5 bugs we love to hate

Since the dawn of time, bloodsuckers, common pests and creatures with more than 4 legs have bit, poisoned, annoyed and scared the daylights out of the human population. Which is why most people often wish these little nuisances never existed.

Health24 set out to find out which bugs we could wish extinction on – which bugs, we wondered, have no useful role to play?

Uh oh. It seems every one of them has a part to play in the Big Ecological Picture.


These tiny vampires buzz around sucking blood and spreading malaria. They’re high on our hate list.

Why should we be nice to them? If every mosquito were suddenly vaporised from the face of the earth, the entire ecosystem would be out of balance.

Mosquitoes are a staple food supply for bats, many birds and amphibians. The larvae of the mosquito are a food source for many fish. If the mosquito was removed, these creatures would lose their primary food source and might face starvation and eventual extinction.

If these bats, birds, fish and amphibians, in turn, die of starvation, then the animals that prey on them in turn would also have no food supply. With time, it would dramatically affect the human population.

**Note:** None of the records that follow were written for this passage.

Lemma purge_loop_spec sz q fuel :
  wf_queue sz q → (length (packet q) <= fuel)%nat →
  wf_queue sz (purge_loop fuel q) ∧ packet (purge_loop fuel q) = [].
Proof.
  revert q. induction fuel as [|fuel IH]; intros q Hw Hf; simpl.
  { split; [done|]. by apply nil_length_inv; lia. }
  rewrite (wf_size _ _ Hw). destruct (packet q) as [|x l] eqn:Hp; simpl in *; [done|].
  destruct (Z.ltb_spec 0 (Z.pos (Pos.of_succ_nat (length l)))); [|lia].
  pose proof (queue_getidandlock_spec sz q 0 Hw) as Hg. rewrite Hp in Hg.
  change (Z.of_nat 0) with 0 in Hg. rewrite Hg by (simpl; lia). simpl.
  destruct (queue_unlockidandremove_spec sz q 0 Hw) as [Hw' Hp']; [rewrite Hp; simpl; lia|].
  change (Z.of_nat 0) with 0 in *. apply IH; [done|]. rewrite Hp', Hp. simpl. lia.
Qed.

Lemma purge_unsafe_loop_spec sz q fuel :
  wf_queue sz q → (length (packet q) <= fuel)%nat →
  wf_queue sz (purge_unsafe_loop fuel q) ∧ packet (purge_unsafe_loop fuel q) = [] ∧
  locker (purge_unsafe_loop fuel q) = locker q.
Proof.
  revert q. induction fuel as [|fuel IH]; intros q Hw Hf; simpl.
  { split; [done|]. split; [|done]. by apply nil_length_inv; lia. }
  rewrite (wf_size _ _ Hw). destruct (packet q) as [|x l] eqn:Hp; simpl in *; [done|].
  destruct (Z.ltb_spec 0 (Z.pos (Pos.of_succ_nat (length l)))); [|lia].
  pose proof (queue_getidunsafe_spec sz q 0 Hw) as Hg. rewrite Hp in Hg.
  change (Z.of_nat 0) with 0 in Hg. rewrite Hg. simpl.
  destruct (queue_removeunsafe_spec sz q 0 Hw) as [Hw' Hp']; [rewrite Hp; simpl; lia|].
  change (Z.of_nat 0) with 0 in *.
  destruct (IH _ Hw') as (? & ? & Hl); [rewrite Hp', Hp; simpl; lia|].
  split_and!; [done..|]. rewrite Hl. unfold queue_removeunsafe.
  by destruct (_ || _).
Qed.

Lemma exists_loop_spec `{Memcmp A} sz q x fuel i :
  wf_queue sz q → (length (packet q) <= i + fuel)%nat →
  exists_loop fuel i q x =
    match Spec.find_from (λ y, memcmp_eq y x) i (drop i (packet q)) with
    | Some (j, _) => Z.of_nat j
    | None => -1
    end.
Proof.
  intros Hw. revert i. induction fuel as [|fuel IH]; intros i Hf; simpl.
  { by rewrite drop_ge by lia. }
  rewrite (wf_size _ _ Hw). destruct (Z.ltb_spec (Z.of_nat i) (Z.of_nat (length (packet q)))).
  - destruct (lookup_lt_is_Some_2 (packet q) i) as [y Hy]; [lia|]. rewrite Hy.
    rewrite (drop_S _ _ _ Hy). simpl. destruct (memcmp_eq y x); [done|].
    by rewrite IH by lia.
  - by rewrite drop_ge by lia.
Qed.

Lemma queue_existsunsafe_spec `{Memcmp A} sz q x :
  wf_queue sz q →
  queue_existsunsafe q x =
    match Spec.find_from (λ y, memcmp_eq y x) 0 (packet q) with
    | Some (j, _) => Z.of_nat j
    | None => -1
    end.
Proof.
  intros Hw. unfold queue_existsunsafe. rewrite (exists_loop_spec sz); [|done|].
  - by rewrite drop_0.
  - rewrite (wf_size _ _ Hw). lia.
Qed.

(** The traversal implements [Spec.visit]; its assertion holds. *)
Lemma for_locked_visit {T} sz (body : nat → A → T → verdict A * T) fuel pre l q s :
  wf_queue sz q → packet q = pre ++ l → (length l <= fuel)%nat →
  ∃ q', for_locked sz body fuel (length pre) q s
          = Some (q', (Spec.visit body (length pre) l s).2) ∧
        wf_queue sz q' ∧ packet q' = pre ++ (Spec.visit body (length pre) l s).1.
Proof.
  revert pre l q s. induction fuel as [|fuel IH]; intros pre l q s Hw Hp Hf.
  { destruct l; simpl in *; [|lia]. by exists q. }
  cbn [for_locked]. rewrite (wf_size _ _ Hw), Hp, length_app.
  destruct l as [|x rest]; cbn [length] in *.
  { destruct (Z.ltb_spec (Z.of_nat (length pre)) (Z.of_nat (length pre + 0))); [lia|].
    by exists q. }
  destruct (Z.ltb_spec (Z.of_nat (length pre)) (Z.of_nat (length pre + S (length rest)))); [|lia].
  assert (length pre < length (packet q))%nat as Hin by (rewrite Hp, length_app; simpl; lia).
  rewrite (queue_getidandlock_spec sz) by done. rewrite Hp, list_lookup_middle by done.
  cbn [fmap option_fmap option_map]. rewrite Z.eqb_refl.
  assert (∀ x', packet (queue_unlockid (queue_write q (length pre) x') (Z.of_nat (length pre)))
                = (pre ++ [x']) ++ rest) as Hwr.
  { intros x'. simpl. rewrite Hp, insert_app_r_alt by lia. rewrite Nat.sub_diag.
    by rewrite <-app_assoc. }
  cbn [Spec.visit]. destruct (body (length pre) x s) as [[x'| |x'|] s'] eqn:Hb.
  - destruct (IH (pre ++ [x']) rest (queue_unlockid (queue_write q (length pre) x')
      (Z.of_nat (length pre))) s') as (q' & Hq' & Hw' & Hp');
      [by apply wf_unlock, wf_write|done|lia|].
    rewrite length_app, Nat.add_1_r in Hq', Hp'.
    exists q'. split_and!; [done..|]. by rewrite Hp', <-app_assoc.
  - destruct (queue_unlockidandremove_spec sz q (length pre) Hw Hin) as [Hw' Hp'].
    rewrite Hp in Hp'.
    assert (delete (length pre) (pre ++ x :: rest) = pre ++ rest) as Hd
      by (by rewrite delete_middle).
    destruct rest as [|y rest'].
    + exists (queue_unlockidandremove q (Z.of_nat (length pre))).
      split_and!; [|done|by rewrite Hp', Hd].
      destruct fuel; simpl; [done|]. rewrite (wf_size _ _ Hw'), Hp', Hd, app_nil_r.
      by destruct (Z.ltb_spec (Z.of_nat (S (length pre))) (Z.of_nat (length pre))); [lia|].
    + destruct (IH (pre ++ [y]) rest' (queue_unlockidandremove q (Z.of_nat (length pre))) s')
        as (q' & Hq' & Hw'' & Hp''); [done| |simpl in *; lia|].
      { by rewrite Hp', Hd, <-app_assoc. }
      rewrite length_app, Nat.add_1_r in Hq', Hp''.
      exists q'. split_and!; [done..|]. by rewrite Hp'', <-app_assoc.
  - exists (queue_unlockid (queue_write q (length pre) x') (Z.of_nat (length pre))).
    split_and!; [done|by apply wf_unlock, wf_write|]. by rewrite Hwr, <-app_assoc.
  - destruct (queue_unlockidandremove_spec sz q (length pre) Hw Hin) as [Hw' Hp'].
    exists (queue_unlockidandremove q (Z.of_nat (length pre))).
    split_and!; [done..|]. by rewrite Hp', Hp, delete_middle.
Qed.

Lemma queue_foreach_visit {T} sz (body : nat → A → T → verdict A * T) q s :
  wf_queue sz q →
  ∃ q', queue_foreach sz body q s = Some (q', (Spec.visit body 0 (packet q) s).2) ∧
        wf_queue sz q' ∧ packet q' = (Spec.visit body 0 (packet q) s).1.
Proof.
  intros Hw. unfold queue_foreach.
  destruct (for_locked_visit sz body (Z.to_nat (size q)) [] (packet q) q s)
    as (q' & ? & ? & ?); [done..| |by exists q'].
  rewrite (wf_size _ _ Hw). lia.
Qed.

End refinement.

(** * The bodies clients use *)

(** Search: return at the first entry satisfying [p]. *)
Definition search_body {A} (p : A → bool) (i : nat) (x : A) (r : option (nat * A))
  : verdict A * option (nat * A) :=
  if p x then (Return x, Some (i, x)) else (Unlock x, r).

(** Deletion: remove every visited entry satisfying [p]. *)
Definition remove_body {A S} (p : A → bool) (i : nat) (x : A) (s : S) : verdict A * S :=
  if p x then (Remove, s) else (Unlock x, s).

Section bodies.
Context {A : Type}.
Implicit Types (p : A → bool) (l : list A).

Mosquitoes are also pollinators, as a part of their diet is composed of plant nectar. So that’s both the plant and animal kingdoms they’re serving, then.


These freaky and creepy larvae have been over-used in horror films to gross viewers out. They remind us of death and decomposition, and we are instantly turned off at the sight of them. Ugh.

Why should we be nice to them? These small larvae are well respected in the medical field. They are so useful that a form of therapy has been named after them: maggot debridement therapy (MDT).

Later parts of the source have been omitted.